Healthy Choices Del-finders for drugs
Del-finders for drugs
A bunch of apps promise to help you find the best prices on medications. To find out whether they really work, ShopSmart tried four of them – GoodRx, LowestMed, Mobile Rx Card, and Pocket Doctor – to price a month’s supply of the cholesterol-lowering drug Lipitor (40 milligrams and its generic equivalent, atorvastatin, using a ZIP code near their offices in Yonkers, N.Y. They also tested whether the app would tap into generic discount plans by pricing another cholesterol drug pravastatin (Pravachol and generic). And they priced Advil and its generic, ibuprofen, GoodRx worked well, but they suggest that you skip the other three. Here’s why.
Try GoodRx
Prices and devices Free for iPhone, iPod Touch, and iPad. This app was best at finding the lowest pirces in stores and online. For example, when they checked Lipitor, they got prices ranging from $134.98 to $157.80 for 30 pills. Ibuprofen prices ranged from $5.67 to $10.15 for 90 pills. The app also offers money-saving tips, such as joining the Lipitor For You program, a $4 co-pay deal.
SKIP Lowest Med
This much-hyped app didn’t find online prices or common drugs like Pravachol and Advil.
SKIP Mobile Rx Card
It only lists prices at brick-and-mortar stores. And the app’s search found certain providers that always topped the list, even though they didn’t always have the lowest prices.
SKIP Pocket Doctor
The pricing tool is hard to find (it’s listed under “search”, which is unclear to new users). The results aren’t’ in order, plus reconfiguring “low to high” didn’t fix it.
High-risk heels
You know that stilettos aren’t great for your feet. Well, new research suggests that the damage from frequently wearing heels may be felt even after the heels come off. The study looked at nine women who wore heels (2 inches or higher) for 40 hours or more every week for at least two years, and 10 women who wore heels for less than 10 hours each week. The daily heels group actually had shorter calf muscles than the other women, and even when barefoot they walked differently. That could raise the risk of injury, like sprains and fractures. So mix it up; buy some flats and give your feet regular breaks from heels.
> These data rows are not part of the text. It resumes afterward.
(** The change of places of one thread. *)
Lemma latch_inv_move l ths i t l' t' :
  latch_inv (MkLS l ths) → ths !! i = Some t →
  reader_count_ l' = reader_count_ l - (if is_reader t then 1 else 0) + (if is_reader t' then 1 else 0) →
  reader_count_ l' ≤ MAX_READERS →
  (if writer_entered_ l' then 1 else 0)
    = (if writer_entered_ l then 1 else 0) - (if is_writer t then 1 else 0) + (if is_writer t' then 1 else 0) →
  (t' = WHold → reader_count_ l' = 0) → (is_reader t' = true → writer_entered_ l = false) →
  latch_inv (MkLS l' (<[i := t']> ths)).
Proof.
  intros Hinv Hi Hc Hm Hw Hh Hr. pose proof (hold_entered _ Hinv) as He. destruct Hinv as [H1 H2 H3 H4]. simpl in *.
  unfold readers, writers in *. split; simpl; unfold readers, writers; rewrite ?(count_update _ _ _ _ _ Hi); [lia|lia|lia|].
  intros [->|H]%elem_of_insert_hold; [specialize (Hh eq_refl); lia|].
  specialize (H4 H). specialize (He H). destruct (is_reader t') eqn:E; [by rewrite Hr in He|].
  destruct (is_reader t) eqn:E'; [|lia]. pose proof (count_pos _ _ _ _ Hi E'). lia.
Qed.
(* ===== verification/Printer.v ===== *)
(** Result tables: [record_printer.h] and the reply buffer of
    [common/context.h] and [rucbase.cpp].

    A reply is written into [data_send_], an array of [BUFFER_LENGTH] bytes, at
    [*offset_]; the printer never looks at the length of the array, so a write
    past its end is [Crash OutOfBounds]. *)
From Stdlib Require Import Ascii String.
From S2P Require Import Prelude Config.

Definition BUFFER_LENGTH : Z := 8192.
Definition COL_WIDTH : nat := 16.

(** [context->data_send_] and [*context->offset_]; [None] is a null pointer. *)
Record Reply : Set := MkReply { data_send_ : option (list ascii); offset_ : Z }.

(** [memcpy(data_send_ + *offset_, str, len); *offset_ += len]. *)
Definition send_chars (src : list ascii) : M Reply unit := λ s,
  match data_send_ s with
  | None => (Crash NullDeref, s)
  | Some buf =>
      if (0 <=? offset_ s) && (offset_ s + Z.of_nat (length src) <=? Z.of_nat (length buf)) then
        (Ok tt, MkReply (Some (splice (Z.to_nat (offset_ s)) src buf))
                        (wrap32 (offset_ s + Z.of_nat (length src))))
      else (Crash OutOfBounds, s)
  end.

Definition send (str : string) : M Reply unit := send_chars (chars str).

(** ** RecordPrinter *)

(** [std::string(n, c)]. *)
Definition str_repeat (n : nat) (c : ascii) : string := string_of_list_ascii (replicate n c).

(** [ss << std::setw(w) << col]: padded on the left. *)
Definition setw (w : nat) (s : string) : string := str_repeat (w - String.length s) " "%char +:+ s.

(** A column longer than [COL_WIDTH] is cut and ends in dots. *)
Definition clip (col : string) : string :=
  if (COL_WIDTH <? String.length col)%nat then String.substring 0 (COL_WIDTH - 3) col +:+ "..." else col.

Definition cell (col : string) : string := "| " +:+ setw COL_WIDTH (clip col) +:+ " ".

(** [RecordPrinter(num_cols)]. *)
Definition new_RecordPrinter (num_cols : nat) : M Reply nat :=
  assert_ (0 <? num_cols)%nat ;; ret num_cols.

Fixpoint repeat_st (n : nat) (m : M Reply unit) : M Reply unit :=
  match n with O => ret tt | S n' => m ;; repeat_st n' m end.

Definition print_separator (num_cols : nat) : M Reply unit :=
  repeat_st num_cols (send ("+" +:+ str_repeat (COL_WIDTH + 2) "-"%char)) ;;
  send ("+" +:+ newline).

Definition print_record (num_cols : nat) (rec_str : list string) : M Reply unit :=
  assert_ (length rec_str =? num_cols)%nat ;;
  st_iter (λ col, send (cell col)) rec_str ;;
  send ("|" +:+ newline).

Definition print_record_count (num_rec : Z) : M Reply unit :=
  send ("Total record(s): " +:+ to_string num_rec +:+ newline).

(** ** What is printed

    [emits m txt]: [m] appends [txt] to the reply, or runs over the end of the
    buffer when [txt] does not fit. *)

Definition room (n : nat) (s : Reply) : Prop :=
  match data_send_ s with
  | None => False
  | Some buf => offset_ s + Z.of_nat n ≤ Z.of_nat (length buf)
  end.

Definition reply_ok (s : Reply) : Prop :=
  match data_send_ s with
  | None => False
  | Some buf => 0 ≤ offset_ s ≤ Z.of_nat (length buf) ∧ Z.of_nat (length buf) ≤ int_max
  end.

#[global] Instance room_dec n s : Decision (room n s).
Proof. unfold room. destruct (data_send_ s); apply _. Defined.

Definition emits (m : M Reply unit) (txt : list ascii) : Prop :=
  ∀ s, reply_ok s →
    if decide (room (length txt) s) then m s = send_chars txt s else fst (m s) = Crash OutOfBounds.

(** What a reply that fits looks like afterwards. *)
Lemma send_chars_ok txt buf o :
  0 ≤ o → o + Z.of_nat (length txt) ≤ Z.of_nat (length buf) → Z.of_nat (length buf) ≤ int_max →
  send_chars txt (MkReply (Some buf) o)
    = (Ok tt, MkReply (Some (splice (Z.to_nat o) txt buf)) (o + Z.of_nat (length txt))).
Proof.
  intros. unfold send_chars. simpl.
  rewrite (proj2 (Z.leb_le 0 o)), (proj2 (Z.leb_le (o + Z.of_nat (length txt)) (Z.of_nat (length buf)))) by lia. simpl.
  rewrite wrap32_id by (unfold is_int, int_min, int_max in *; lia). done.
Qed.

Lemma send_chars_overflow txt s :
  reply_ok s → ¬ room (length txt) s → send_chars txt s = (Crash OutOfBounds, s).
Proof.
  unfold reply_ok, room, send_chars. destruct (data_send_ s) as [buf|]; [|done]. intros [Ho _] Hr.
  rewrite (proj2 (Z.leb_gt (offset_ s + Z.of_nat (length txt)) (Z.of_nat (length buf)))) by lia.
  by rewrite andb_false_r.
Qed.

Lemma emits_send txt : emits (send_chars txt) txt.
Proof. intros s Hs. case_decide; [done|]. by rewrite send_chars_overflow. Qed.

Lemma splice_splice {A} o (x y buf : list A) :
  (o + length x + length y ≤ length buf)%nat → splice (o + length x) y (splice o x buf) = splice o (x ++ y) buf.
Proof.
  intros H. apply list_eq. intros i.
  assert (length (splice o x buf) = length buf) by (apply length_splice; lia).
  pose proof (length_app x y).
  destruct (decide (i < o)%nat); [rewrite !lookup_splice_out by lia; done|].
  destruct (decide (i < o + length x)%nat).
  { rewrite lookup_splice_out, !lookup_splice_in by lia. by rewrite lookup_app_l by lia. }
  destruct (decide (i < o + length x + length y)%nat).
  - rewrite !lookup_splice_in by lia. rewrite lookup_app_r by lia. f_equal. lia.
  - rewrite !lookup_splice_out by lia. done.
Qed.

Lemma emits_nil : emits (ret tt) [].
Proof.
  intros s Hs. unfold reply_ok, room in *. destruct s as [[buf|] o]; [|done]. simpl in *.
  rewrite decide_True by lia. rewrite send_chars_ok by (simpl; lia). simpl. rewrite Z.add_0_r.
  unfold splice. simpl. by rewrite Nat.add_0_r, take_drop.
Qed.

Lemma emits_bind m k a b : emits m a → emits k b → emits (m ;; k) (a ++ b).
Proof.
  intros Hm Hk s Hs. specialize (Hm s Hs). unfold st_bind. destruct s as [[buf|] o]; [|done].
  unfold reply_ok in Hs. simpl in Hs. rewrite length_app.
  destruct (decide (room (length a) (MkReply (Some buf) o))) as [Ha|Ha]; unfold room in Ha; simpl in Ha.
  - rewrite Hm, send_chars_ok by lia.
    assert (length (splice (Z.to_nat o) a buf) = length buf) as Hl by (apply length_splice; lia).
    assert (reply_ok (MkReply (Some (splice (Z.to_nat o) a buf)) (o + Z.of_nat (length a)))) as Hok
      by (unfold reply_ok; simpl; rewrite Hl; lia).
    specialize (Hk _ Hok). case_decide as Hd; case_decide as Hd'; unfold room in Hd, Hd'; simpl in Hd, Hd';
      rewrite Hl in Hd; try (exfalso; lia); [|done].
    rewrite Hk, !send_chars_ok by (rewrite ?Hl, ?length_app; lia). rewrite length_app. f_equal. f_equal; [|lia].
    f_equal. rewrite <- splice_splice by lia. f_equal. lia.
  - rewrite decide_False by (unfold room; simpl; lia).
    destruct (m (MkReply (Some buf) o)) as [[?|?|?] ?]; simplify_eq/=; done.
Qed.

Lemma emits_iter {A} (f : A → M Reply unit) (g : A → list ascii) l :
  (∀ x, emits (f x) (g x)) → emits (st_iter f l) (concat (g <$> l)).
Proof.
  intros H. induction l as [|x l IH]; simpl; [apply emits_nil|]. by apply emits_bind.
Qed.

Lemma emits_repeat n m a : emits m a → emits (repeat_st n m) (concat (replicate n a)).
Proof. intros H. induction n as [|n IH]; simpl; [apply emits_nil|]. by apply emits_bind. Qed.

Lemma emits_assert b m a : b = true → emits m a → emits (assert_ b ;; m) a.
Proof. intros -> Hm. exact Hm. Qed.

(** [auto with emits] follows the printing code. *)
Lemma emits_send_str str : emits (send str) (chars str).
Proof. apply emits_send. Qed.

Create HintDb emits.
#[export] Hint Resolve emits_send emits_send_str emits_nil emits_bind emits_repeat : emits.
#[export] Hint Extern 2 (emits (st_iter _ _) (concat (_ <$> _))) => apply emits_iter; intros : emits.

(** The lines of a table. *)
Definition separator_text (n : nat) : list ascii :=
  concat (replicate n (chars ("+" +:+ str_repeat (COL_WIDTH + 2) "-"%char))) ++ chars ("+" +:+ newline).
Definition record_text (rec_str : list string) : list ascii :=
  concat ((chars ∘ cell) <$> rec_str) ++ chars ("|" +:+ newline).

Lemma emits_separator n : emits (print_separator n) (separator_text n).
Proof. unfold print_separator, separator_text. auto with emits. Qed.

Lemma emits_record n rec_str : length rec_str = n → emits (print_record n rec_str) (record_text rec_str).
Proof.
  intros H. unfold print_record, record_text. apply emits_assert; [by apply Nat.eqb_eq|]. auto with emits.
Qed.

#[export] Hint Resolve emits_separator emits_record : emits.

(** ** Every line of a table has the same width *)

Lemma length_chars s : length (chars s) = String.length s.
Proof. unfold chars. induction s as [|c s IH]; [done|]. cbn. by f_equal. Qed.

Lemma length_str_repeat n c : String.length (str_repeat n c) = n.
Proof. unfold str_repeat. induction n as [|n IH]; simpl; [done|]. by rewrite IH. Qed.

Lemma length_sapp a b : String.length (a +:+ b) = (String.length a + String.length b)%nat.
Proof. induction a as [|c a IH]; simpl; [done|]. by rewrite IH. Qed.

Lemma length_substring_le n s : (n ≤ String.length s)%nat → String.length (String.substring 0 n s) = n.
Proof. revert n. induction s as [|c s IH]; intros [|n]; simpl; intros H; try lia. rewrite IH; lia. Qed.

Lemma length_clip col : (String.length (clip col) ≤ COL_WIDTH)%nat.
Proof.
  unfold clip. destruct (Nat.ltb_spec COL_WIDTH (String.length col)) as [H|H]; [|done].
  rewrite length_sapp, length_substring_le; unfold COL_WIDTH in *; simpl; lia.
Qed.

Lemma length_cell col : String.length (cell col) = (COL_WIDTH + 3)%nat.
Proof.
  unfold cell, setw. rewrite !length_sapp, length_str_repeat. pose proof (length_clip col).
  change (String.length "| ") with 2%nat. change (String.length " ") with 1%nat. lia.
Qed.

Lemma length_concat_const {A} (l : list (list A)) k :
  Forall (λ x, length x = k) l → length (concat l) = (length l * k)%nat.
Proof. induction 1 as [|x l Hx _ IH]; simpl; [done|]. rewrite length_app. lia. Qed.

(** The width of a line of [n] columns. *)
Definition line_width (n : nat) : nat := n * (COL_WIDTH + 3) + 2.

Lemma length_separator_text n : length (separator_text n) = line_width n.
Proof.
  unfold separator_text. rewrite length_app, (length_concat_const _ (COL_WIDTH + 3)).
  - rewrite length_replicate. done.
  - apply Forall_replicate. rewrite length_chars, length_sapp, length_str_repeat. done.
Qed.

Lemma length_record_text rec_str : length (record_text rec_str) = line_width (length rec_str).
Proof.
  unfold record_text. rewrite length_app, (length_concat_const _ (COL_WIDTH + 3)).
  - rewrite length_fmap. done.
  - apply Forall_fmap, Forall_forall. intros x _. simpl. rewrite length_chars. apply length_cell.
Qed.

Create Rewrite HintDb text.
#[export] Hint Rewrite length_separator_text length_record_text : text.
How to eat sweets and lose weight
You now have permission to eat dessert with breakfast! A small study found that eating a big breakfast plus a small sweet treat might help overweight people shed pounds – and sweetest of all, keep off those pounds. In the study, researchers divided 144 obese men and women into two groups. Everyone ate the same number of calories each day – 1,400 for women and 1,600 for men. One group had a low-carb breakfast, and the other had a high-carb breakfast with protein as well as chocolate, cookies, or ice cream. The low-carb group ate 300 more calories at dinner.
Both groups lost about 30 pounds over four months. But here’s the big difference: After eight months, the small breakfast group regained almost 26 pounds, but the other group lost an additional 15 pounds. They also had much lower levels of ghrelin, an appetite-stimulating hormone, plus they reported fewer cravings for sweets, fats, carbs, and fast foods. So satisfying your sweet tooth early just might be good for you!